Model1 <- lm(mpg ~ am, data=mtcars)
Model2 <- step(lm(mpg ~ ., data=mtcars))
Model3 <- lm(mpg ~ am:wt+am:qsec, data=mtcars)
This first model indicates that for manual transmission, MPG is on average 7.24 more than automatic. The p-values are very small to also indicate the difference. However, we want to find out which other variables are effecting mpg
. To do this, we perform a stepwise algorithm by AIC on a multivariate linear model with all variables as the predictors. This returns an optimized model.
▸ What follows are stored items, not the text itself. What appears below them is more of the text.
(* ===== verification/Ordering.v ===== *)
(** Three-way comparison functions in the style of Go's [cmp.Compare]: a class
    of their laws, lexicographic keys that discharge it, and the running-maximum
    loop the consensus code repeats over lists of pointers. *)

From stdpp Require Import base list option.
From S2P Require Import Prelude.

Local Open Scope Z_scope.

(** A comparison is a total preorder: negative, zero or positive as the first
    argument is behind, equal to or ahead of the second. *)
Class CompareOrder {A : Type} (cmp : A -> A -> Z) : Prop := {
  cmp_anti : forall x y, cmp y x = - cmp x y;
  cmp_trans : forall x y z, cmp x y <= 0 -> cmp y z <= 0 -> cmp x z <= 0
}.

(** Lexicographic comparison of integer keys. *)
Definition Zcmp (a b : Z) : Z := if a =? b then 0 else if a <? b then -1 else 1.

Fixpoint lexcmp (a b : list Z) : Z :=
  match a, b with
  | [], [] => 0
  | [], _ => -1
  | _, [] => 1
  | x :: a', y :: b' => if x =? y then lexcmp a' b' else Zcmp x y
  end.

Lemma Zcmp_spec a b : (a < b /\ Zcmp a b = -1) \/ (a = b /\ Zcmp a b = 0) \/ (b < a /\ Zcmp a b = 1).
Proof. unfold Zcmp. destruct (a =? b) eqn:?, (a <? b) eqn:?; reflect_bools; lia. Qed.

Lemma lexcmp_anti a b : lexcmp b a = - lexcmp a b.
Proof.
  revert b. induction a as [|x a IH]; intros [|y b]; cbn; try done.
  rewrite (Z.eqb_sym y x). destruct (x =? y) eqn:E; [apply IH|]. apply Z.eqb_neq in E.
  destruct (Zcmp_spec x y) as [[? ->]|[[? ->]|[? ->]]],
    (Zcmp_spec y x) as [[? ->]|[[? ->]|[? ->]]]; lia.
Qed.

Lemma lexcmp_refl a : lexcmp a a = 0.
Proof. pose proof (lexcmp_anti a a). lia. Qed.

Lemma lexcmp_eq a b : lexcmp a b = 0 -> a = b.
Proof.
  revert b. induction a as [|x a IH]; intros [|y b]; cbn; try done.
  destruct (x =? y) eqn:E; reflect_bools; intros H; [subst; f_equal; auto|].
  destruct (Zcmp_spec x y); lia.
Qed.

Lemma lexcmp_range a b : -1 <= lexcmp a b <= 1.
Proof.
  revert b. induction a as [|x a IH]; intros [|y b]; cbn; try lia.
  destruct (x =? y); [apply IH|]. destruct (Zcmp_spec x y) as [?|[?|?]]; lia.
Qed.

Lemma lexcmp_trans a b c : lexcmp a b <= 0 -> lexcmp b c <= 0 -> lexcmp a c <= 0.
Proof.
  revert b c. induction a as [|x a IH]; intros [|y b] [|z c]; cbn; try lia.
  destruct (Zcmp_spec x y), (Zcmp_spec y z), (Zcmp_spec x z);
    destruct (x =? y) eqn:?, (y =? z) eqn:?, (x =? z) eqn:?; reflect_bools; try lia.
  eauto.
Qed.

(** Componentwise comparison decides: compare heads, then tails. *)
Lemma lexcmp_app a a' b b' : length a = length b ->
  lexcmp (a ++ a') (b ++ b') = if lexcmp a b =? 0 then lexcmp a' b' else lexcmp a b.
Proof.
  revert b. induction a as [|x a IH]; intros [|y b] Hl; try done. cbn in *.
  destruct (x =? y) eqn:E; [apply IH; lia|]. apply Z.eqb_neq in E.
  destruct (Zcmp_spec x y) as [[? ->]|[[? ?]|[? ->]]]; [done|lia|done].
Qed.

Lemma CompareOrder_key {A} (cmp : A -> A -> Z) (key : A -> list Z) :
  (forall x y, cmp x y = lexcmp (key x) (key y)) -> CompareOrder cmp.
Proof.
  intros Hk. split; intros *; rewrite ?Hk; [apply lexcmp_anti|apply lexcmp_trans].
Qed.

Section order.
  Context {A : Type} (cmp : A -> A -> Z) `{!CompareOrder cmp}.

Lemma cmp_refl x : cmp x x = 0.
Proof. pose proof (cmp_anti x x). lia. Qed.

Lemma cmp_total x y : cmp x y <= 0 \/ cmp y x <= 0.
Proof. pose proof (cmp_anti x y). lia. Qed.

Lemma cmp_lt_trans x y z : cmp x y <= 0 -> 0 < cmp z y -> 0 < cmp z x.
Proof.
  intros H1 H2. pose proof (cmp_anti x z). pose proof (cmp_anti y z).
  destruct (Z.leb_spec (cmp z x) 0); [|done].
  pose proof (cmp_trans (cmp:=cmp) z x y ltac:(done) ltac:(done)). lia.
Qed.

(** Elements that tie are interchangeable on either side of a comparison. *)
Lemma cmp_eq_trans x y z : cmp x y = 0 -> cmp y z = 0 -> cmp x z = 0.
Proof.
  intros H1 H2. pose proof (cmp_anti x z). pose proof (cmp_anti x y). pose proof (cmp_anti y z).
  pose proof (cmp_trans (cmp:=cmp) x y z ltac:(lia) ltac:(lia)).
  pose proof (cmp_trans (cmp:=cmp) z y x ltac:(lia) ltac:(lia)). lia.
Qed.
End order.

(** ** The running maximum

    [var best *T; for _, x := range l { if best == nil || cmp(x, best) > 0 { best = x } }] *)
Definition pick_max {A} (cmp : option A -> option A -> Z) (best x : option A) : option A :=
  if bool_decide (best = None) || (0 <? cmp x best) then x else best.

Definition fold_max {A} (cmp : option A -> option A -> Z) (l : list (option A)) : option A :=
  foldl (pick_max cmp) None l.

Section fold_max.
  Context {A : Type} (cmp : option A -> option A -> Z) `{!CompareOrder cmp}.

(** A nil entry never outranks a recorded element. *)
Definition nil_least (l : list (option A)) : Prop :=
  forall a, None ∈ l -> Some a ∈ l -> cmp None (Some a) <= 0.

Lemma foldl_pick_max_Some l a :
  nil_least (Some a :: l) ->
  exists b, foldl (pick_max cmp) (Some a) l = Some b /\ Some b ∈ Some a :: l /\
    cmp (Some a) (Some b) <= 0 /\ forall c, Some c ∈ l -> cmp (Some c) (Some b) <= 0.
Proof.
  revert a. induction l as [|x l IH]; intros a Hnil.
  - exists a. cbn. pose proof (cmp_refl cmp (Some a)). split_and!; [done|left|lia|].
    intros c Hc. inversion Hc.
  - cbn. unfold pick_max at 2. cbn. destruct (0 <? cmp x (Some a)) eqn:E; reflect_bools.
    + destruct x as [x|]; [|specialize (Hnil a ltac:(right; left) ltac:(left)); lia].
      destruct (IH x) as (b & -> & Hb & Hxb & Hl); [intros c Hn Hc; apply Hnil; by right|].
      exists b. pose proof (cmp_anti (Some x) (Some a)). split_and!; [done|by right| |].
      * eapply cmp_trans; [|exact Hxb]. lia.
      * intros c [?|?]%elem_of_cons; simplify_eq; eauto.
    + destruct (IH a) as (b & -> & Hb & Hab & Hl).
      { intros c [?|Hn]%elem_of_cons; [done|]. intros [->|?]%elem_of_cons; apply Hnil;
          solve [right; by right|by left]. }
      exists b. split_and!; [done| |done|].
      * apply elem_of_cons in Hb as [->|?]; [left|right; by right].
      * intros c [?|?]%elem_of_cons; [|eauto]. subst x. eapply cmp_trans; [|exact Hab]. lia.
Qed.

Lemma fold_max_cons_None l : fold_max cmp (None :: l) = fold_max cmp l.
Proof. done. Qed.

Lemma fold_max_spec l b :
  nil_least l -> fold_max cmp l = Some b ->
  Some b ∈ l /\ forall a, Some a ∈ l -> cmp (Some a) (Some b) <= 0.
Proof.
  induction l as [|[x|] l IH]; intros Hnil Hb; [done| |].
  - change (foldl (pick_max cmp) (Some x) l = Some b) in Hb.
    destruct (foldl_pick_max_Some l x Hnil) as (b' & Hb' & Hin & Hx & Hl).
    rewrite Hb in Hb'. simplify_eq. split; [done|]. intros a [?|?]%elem_of_cons; simplify_eq; eauto.
  - rewrite fold_max_cons_None in Hb.
    destruct IH as [Hin Hl]; [intros a ??; apply Hnil; by right|done|].
    split; [by right|]. intros a [?|?]%elem_of_cons; [done|eauto].
Qed.

Lemma fold_max_ge l b x :
  nil_least l -> fold_max cmp l = Some b -> x ∈ l -> cmp x (Some b) <= 0.
Proof.
  intros Hnil Hb Hx. destruct (fold_max_spec _ _ Hnil Hb) as [Hin Hmax].
  destruct x as [a|]; [by apply Hmax|by apply Hnil].
Qed.

(** The maximum does not depend on the order of the list, up to ties. *)
Lemma fold_max_perm l1 l2 b1 b2 :
  l1 ≡ₚ l2 -> nil_least l1 -> fold_max cmp l1 = Some b1 -> fold_max cmp l2 = Some b2 ->
  cmp (Some b1) (Some b2) = 0.
Proof.
  intros Hp Hnil H1 H2.
  assert (nil_least l2) as Hnil2 by (intros a; rewrite <- Hp; apply Hnil).
  destruct (fold_max_spec _ _ Hnil H1) as [Hin1 _], (fold_max_spec _ _ Hnil2 H2) as [Hin2 _].
  pose proof (fold_max_ge l1 b1 (Some b2) Hnil H1 ltac:(by rewrite Hp)).
  pose proof (fold_max_ge l2 b2 (Some b1) Hnil2 H2 ltac:(by rewrite <- Hp)).
  pose proof (cmp_anti (cmp:=cmp) (Some b1) (Some b2)). lia.
Qed.

Lemma fold_max_is_Some l a : nil_least l -> Some a ∈ l -> is_Some (fold_max cmp l).
Proof.
  induction l as [|[x|] l IH]; intros Hnil Hin; [inversion Hin| |].
  - destruct (foldl_pick_max_Some l x Hnil) as (b & Hb & _). exists b. exact Hb.
  - rewrite fold_max_cons_None. apply elem_of_cons in Hin as [?|?]; [done|].
    apply IH; [intros c ??; apply Hnil; by right|done].
Qed.
End fold_max.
This second model indicates that wt
(weight (lb/1000)) and qsec
(¼ mile time) also have a significant effect on the MPG. The adjusted \(R^{2}=\) 0.83 (percent of total variability explained by this model) and all \(p-value<0.05\) (\(H_0\) rejected) as indicated in the table. We now want to see if interactions can improve our linear model by having wt
and qsec
interact with am
.
This third and best model improves on the second model by increasing our adjusted \(R^{2}=\) 0.88 and decreasing all \(p-value<0.01\) instead of \(<0.05\).
Dependent variable: | |||
mpg | |||
(1) | (2) | (3) | |
wt | -3.917^{***} | ||
(0.711) | |||
qsec | 1.226^{***} | ||
(0.289) | |||
amManual | 7.245^{***} | 2.936^{**} | |
(1.764) | (1.411) | ||
amAutomatic:wt | -3.176^{***} | ||
(0.636) | |||
amManual:wt | -6.099^{***} | ||
(0.969) | |||
amAutomatic:qsec | 0.834^{***} | ||
(0.260) | |||
amManual:qsec | 1.446^{***} | ||
(0.269) | |||
Constant | 17.147^{***} | 9.618 | 13.969^{**} |
(1.125) | (6.960) | (5.776) | |
Observations | 32 | 32 | 32 |
R^{2} | 0.360 | 0.850 | 0.895 |
Adjusted R^{2} | 0.338 | 0.834 | 0.879 |
Residual Std. Error | 4.902 (df = 30) | 2.459 (df = 28) | 2.097 (df = 27) |
F Statistic | 16.860^{***} (df = 1; 30) | 52.750^{***} (df = 3; 28) | 57.284^{***} (df = 4; 27) |
Note: | ^{*}p<0.1; ^{**}p<0.05; ^{***}p<0.01 |
We look at the ANOVA table below and see that \(p-value<0.05\) for the best model, so we can reject the null hypothesis, \(H_0\). We also make residual diagnostic plots of our selected best model (3) as noted in Figure 2 below. In each plot we do not see any pattern that would be of concern, therefore our model is credible.
Res.Df | RSS | Df | Sum of Sq | F | Pr(>F) | |
---|---|---|---|---|---|---|
1 | 30 | 720.90 | ||||
2 | 28 | 169.29 | 2 | 551.61 | 62.74 | 0.0000 |
3 | 27 | 118.70 | 1 | 50.59 | 11.51 | 0.0022 |
Conclusions
We select our multivariate third model as our best. The uncertainty in our conclusion can be quantified. The adjusted \(R^{2}=\) 0.88, a percentage of total variability explained by this model, is relatively high as we would like. The \(p-value<0.01\) for each variable, allowing us to reject our null hypothesis, \(H_0\). The coefficients quantify our results. In regards to \(\frac{1}{4}\) mile time, qsec
, every 1sec increase resulted in 0.834 and 1.446 increase in MPG for automatic and manual transmission, respectively. In regards to weight, wt
, every 1000lb increase resulted in 3.176 and 6.099 decrease in MPG for automatic and manual transmission, respectively. Therefore, we can conclude that transmission alone cannot be used to determine the better MPG for this specific dataset. Weight and \(\frac{1}{4}\) mile time also play a significant role in determining MPG.